Frequently Asked Questions

What is a SIP and how does it work?

A Systematic Investment Plan (SIP) is a disciplined investment method where you invest a fixed amount regularly (monthly/quarterly) in mutual funds. It automates investing and leverages rupee cost averaging - buying more units when prices are low and fewer when high, reducing the impact of market volatility over time.

Should I increase my SIP amount every year?

Yes, increasing your SIP by 10-15% annually (step-up SIP) significantly accelerates wealth creation. As your income grows, stepping up contributions helps you reach financial goals faster while maintaining the same lifestyle discipline. Even a 10% annual increase can nearly double your corpus over 20 years compared to a flat SIP.

What returns can I expect from SIP investments?

Historical equity mutual fund returns in India have averaged 12-15% annually over long periods, though past performance doesn't guarantee future results. Conservative planners use 10-12% for projections. Debt funds typically yield 6-8%, while hybrid funds fall between these ranges depending on their equity-debt mix.
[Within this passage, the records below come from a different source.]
(* ===== verification/DetailCoverage.v ===== *)
(** * The part of a history that is known

    Models the pure functions of
    apps/android/src/data/thread-detail-database.native.ts over the rows of a
    window: which interval of ordinals is proven contiguous, when a window can be
    drawn from it, how a range grows and is trimmed; and resident-thread-window.ts
    and the limits of thread-pagination.ts.  An ordinal interval is a pair of
    bounds that may be missing ([None]) or known to be empty ([Some None]). *)
From S2P Require Import Prelude JsMap Json ThreadEvents RenderWindow Delivery ThreadHead ThreadRows DetailSource.

Definition THREAD_AUTHORITATIVE_TAIL_PAGE_SIZE : Z := 6.
Definition THREAD_HISTORY_PAGE_SIZE : Z := 5.
Definition THREAD_RESIDENT_TURN_LIMIT : Z := THREAD_HISTORY_PAGE_SIZE * 3.
Definition OPTIMISTIC_RECONCILIATION_STALL_MS : Z := 30000.

Definition threadResumePageLimit (cachedTurnCount : Z) : Z :=
  if THREAD_RESIDENT_TURN_LIMIT <=? cachedTurnCount then THREAD_AUTHORITATIVE_TAIL_PAGE_SIZE
  else THREAD_RESIDENT_TURN_LIMIT.

Definition threadHistoryContainsBeginning (atEarliestKnownTurn : bool) (olderCursor : option (option jstr)) : bool :=
  atEarliestKnownTurn && bool_decide (olderCursor = Some None).

(** ** Proven intervals *)

Record HistoryCoverage := { hc_max : option (option Z); hc_min : option (option Z) }.

Inductive PublishMode := ModeAuthoritative | ModeReset | ModeLive | ModeAppend | ModeTail.

#[export] Instance PublishMode_eq_dec : EqDecision PublishMode.
Proof. solve_decision. Defined.

Definition mergeHistoryFacts (facts resident : list ThreadDetailRow) : list ThreadDetailRow :=
  mvals (foldl (fun m row => mset (r_id row) row m) (mfrom ((fun row => (r_id row, row)) <$> facts)) resident).

Inductive PageDirection := Older | Newer.

Definition pageStep (direction : PageDirection) : Z := match direction with Older => -1 | Newer => 1 end.

Fixpoint contiguousFrom (expected step : Z) (ordered : list ThreadDetailRow) : list ThreadDetailRow :=
  match ordered with
  | [] => []
  | row :: ordered =>
      if r_ordinal row =? expected then row :: contiguousFrom (expected + step) step ordered else []
  end.

Definition contiguousHistoryPage (rows : list ThreadDetailRow) (boundary : Z) (direction : PageDirection)
    : list ThreadDetailRow :=
  let step := pageStep direction in
  contiguousFrom (boundary + step) step
    (sortBy (fun left right => step * (r_ordinal left - r_ordinal right) <=? 0) rows).

Definition metadataCoverage (metadata : option ThreadDetailRow) : HistoryCoverage :=
  match metadata with
  | Some m => if isKindRow ThreadRow m
              then {| hc_max := r_historyCoverageMaxOrdinal m; hc_min := r_historyCoverageMinOrdinal m |}
              else {| hc_max := None; hc_min := None |}
  | None => {| hc_max := None; hc_min := None |}
  end.

Definition turnOrdinalCoverage (turns : list json) (ordinals : list (jstr * Z)) : HistoryCoverage :=
  match omap (fun turn => mget (turnId turn) ordinals) turns with
  | [] => {| hc_max := Some None; hc_min := Some None |}
  | v :: values => {| hc_max := Some (Some (foldl Z.max v values)); hc_min := Some (Some (foldl Z.min v values)) |}
  end.
(** [?? -1] of a maximum that may be missing. *)
Definition knownMaximum (row : ThreadDetailRow) : Z := default (-1) (mjoin (r_historyCoverageMaxOrdinal row)).

(** [publishLiveSlice]: nothing unless the thread row is resident. *)
Definition planLiveSlice (connectionId : jstr) (thread : json) (startedTurnId : option jstr)
    (s : Source.ThreadDetailSource) : option Projection :=
  meta ← Source.threadMetaRow connectionId (turnId thread) s;
  let epoch := r_historyEpoch meta in
  let bounds := (Source.ordinalBounds connectionId (turnId thread) epoch s).1 in
  let nextOrdinal := Z.max (default (-1) (fst <$> bounds)) (knownMaximum meta) + 1 in
  let turns := threadTurns thread in
  Some {| pj_authority := Live; pj_connectionId := connectionId; pj_durable := true; pj_facts := [];
          pj_historyCursor := None; pj_historyEpoch := epoch; pj_mutableRepositions := [];
          pj_ordinals := mfrom (liveOrdinals connectionId (turnId thread) epoch nextOrdinal turns s);
          pj_pruneMissingMutable := false; pj_replaceExisting := false; pj_threadId := turnId thread;
          pj_threadMeta := Some
            (threadRow connectionId thread (r_sessionId meta) (r_lastOpenedAt meta) epoch
               {| tf_historyCursor := r_historyCursor meta;
                  tf_historyHadTurns := Some (bool_decide (r_historyHadTurns meta = Some true)
                    || negb (bool_decide (turns = []))
                    || existsb isTurn (Source.rowsForThread connectionId (turnId thread) s));
                  tf_min := r_historyCoverageMinOrdinal meta; tf_max := r_historyCoverageMaxOrdinal meta;
                  tf_projectionCursor := r_projectionCursor meta;
                  tf_sourceWitness := r_historySourceWitness meta;
                  tf_usage := advanceThreadUsage (mjoin (r_currentUsage meta)) turns;
                  tf_outcome := advanceThreadOutcome (mjoin (r_currentOutcome meta)) turns startedTurnId |});
          pj_turns := turns |}.

(** ** Older pages of one cursor chain *)

(** The thread row after a page, with nothing but its history changed. *)
Definition pagedThreadRow (connectionId : jstr) (metadata : ThreadDetailRow) (thread : json) (epoch : Z)
    (cursor : option (option jstr)) (hadTurns : bool) (coverage : HistoryCoverage) (witness : option jstr)
    : ThreadDetailRow :=
  threadRow connectionId thread (r_sessionId metadata) (r_lastOpenedAt metadata) epoch
    {| tf_historyCursor := cursor; tf_historyHadTurns := Some hadTurns; tf_min := hc_min coverage;
       tf_max := hc_max coverage; tf_projectionCursor := r_projectionCursor metadata;
       tf_sourceWitness := witness; tf_usage := mjoin (r_currentUsage metadata);
       tf_outcome := mjoin (r_currentOutcome metadata) |}.

Definition planPrepend (connectionId threadId : jstr) (historyEpoch : Z) (turns : list json)
    (nextCursor : option jstr) (facts : list ThreadDetailRow) (s : Source.ThreadDetailSource) : Projection :=
  let existing := mergeHistoryFacts facts (Source.rowsForThread connectionId threadId s) in
  let ordinals := projectPrependedTurnOrdinals existing historyEpoch (turnId <$> turns) in
  let metadata := Source.get (threadMetaKey connectionId threadId) s in
  let coverage := extendAuthoritativeCoverage metadata turns ordinals in
  {| pj_authority := Authoritative; pj_connectionId := connectionId; pj_durable := true; pj_facts := facts;
     pj_historyCursor := match metadata with
                         | Some m => if isThread m then None else Some nextCursor
                         | None => Some nextCursor
                         end;
     pj_historyEpoch := historyEpoch; pj_mutableRepositions := []; pj_ordinals := ordinals;
     pj_pruneMissingMutable := false; pj_replaceExisting := false; pj_threadId := threadId;
     pj_threadMeta := m ← metadata; thread ← (if isThread m then r_thread m else None);
       Some (pagedThreadRow connectionId m thread historyEpoch (Some nextCursor)
               (bool_decide (r_historyHadTurns m = Some true) || negb (bool_decide (turns = []))) coverage
               (r_historySourceWitness m));
     pj_turns := turns |}.

(** ** Pages read from an anchor *)

Inductive AnchorDirection := ToNewer | ToOlder (hasMore : bool).

Record AnchoredPage :=
  { ap_anchorTurnId : jstr; ap_connectionId : jstr; ap_direction : AnchorDirection; ap_historyEpoch : Z;
    ap_requestedSourceWitness : option jstr; ap_sourceWitness : jstr; ap_threadId : jstr; ap_turns : list json }.

Inductive AnchoredOutcome := PageRejected | PageUnchanged | PageCommit (projection : Projection).

Definition sealedIn (epoch : Z) (row : ThreadDetailRow) : bool :=
  isTurn row && r_sealed row && (r_historyEpoch row =? epoch).

Definition pageBase (input : AnchoredPage) (anchor : ThreadDetailRow) : Z :=
  match ap_direction input with
  | ToNewer => r_ordinal anchor + 1
  | ToOlder _ => r_ordinal anchor - Z.of_nat (length (ap_turns input))
  end.

(** A sealed turn and the page agree on who is at the places of both. *)
Definition agrees (ordinals : list (jstr * Z)) (idsByOrdinal : list (Z * jstr)) (row : ThreadDetailRow) : bool :=
  match r_remoteTurnId row with
  | None => true
  | Some id =>
      match mget id ordinals with Some ordinal => ordinal =? r_ordinal row | None => true end
      && match mget (r_ordinal row) idsByOrdinal with Some expected => bool_decide (expected = id) | None => true end
  end.

Definition maximumOrdinal (p : ThreadDetailRow -> bool) (facts : list ThreadDetailRow) (first : Z) : Z :=
  foldl (fun maximum row => if p row then Z.max maximum (r_ordinal row) else maximum) first facts.

(** An unfinished turn whose place the sealed history now reaches. *)
Definition displaced (epoch sealedMaximum : Z) (ordinals : list (jstr * Z)) (row : ThreadDetailRow) : option jstr :=
  id ← r_remoteTurnId row;
  if isTurn row && negb (r_sealed row) && (r_historyEpoch row =? epoch)
     && match r_turn row with Some turn => turnInProgress turn | None => false end
     && negb (mhas id ordinals) && (r_ordinal row <=? sealedMaximum)
  then Some id else None.

(** Each displaced turn moves, with its metadata and activity, to the next place. *)
Fixpoint repositions (epoch : Z) (facts : list ThreadDetailRow) (nextOrdinal : Z) (ids : list jstr)
    : list ThreadDetailRow :=
  match ids with
  | [] => []
  | id :: ids =>
      (withPlace epoch nextOrdinal <$>
         keep (fun family => bool_decide (r_remoteTurnId family = Some id) && (r_historyEpoch family =? epoch)) facts)
      ++ repositions epoch facts (nextOrdinal + 1) ids
  end.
How much should I invest in SIP monthly?

Start with at least 20% of your take-home income if possible, allocating it across goals. Begin small if needed - even ₹1,000 monthly builds the habit. The key is consistency and gradual increases. Use this calculator to see how different amounts grow over time and align investments with specific financial goals.

Can I stop my SIP during market downturns?

Stopping SIP during downturns is counterproductive - that's when you accumulate more units at lower prices. Market volatility is your friend in SIPs through rupee cost averaging. Historical data shows investors who continued SIPs through crashes like 2008 or 2020 achieved significantly better returns than those who paused.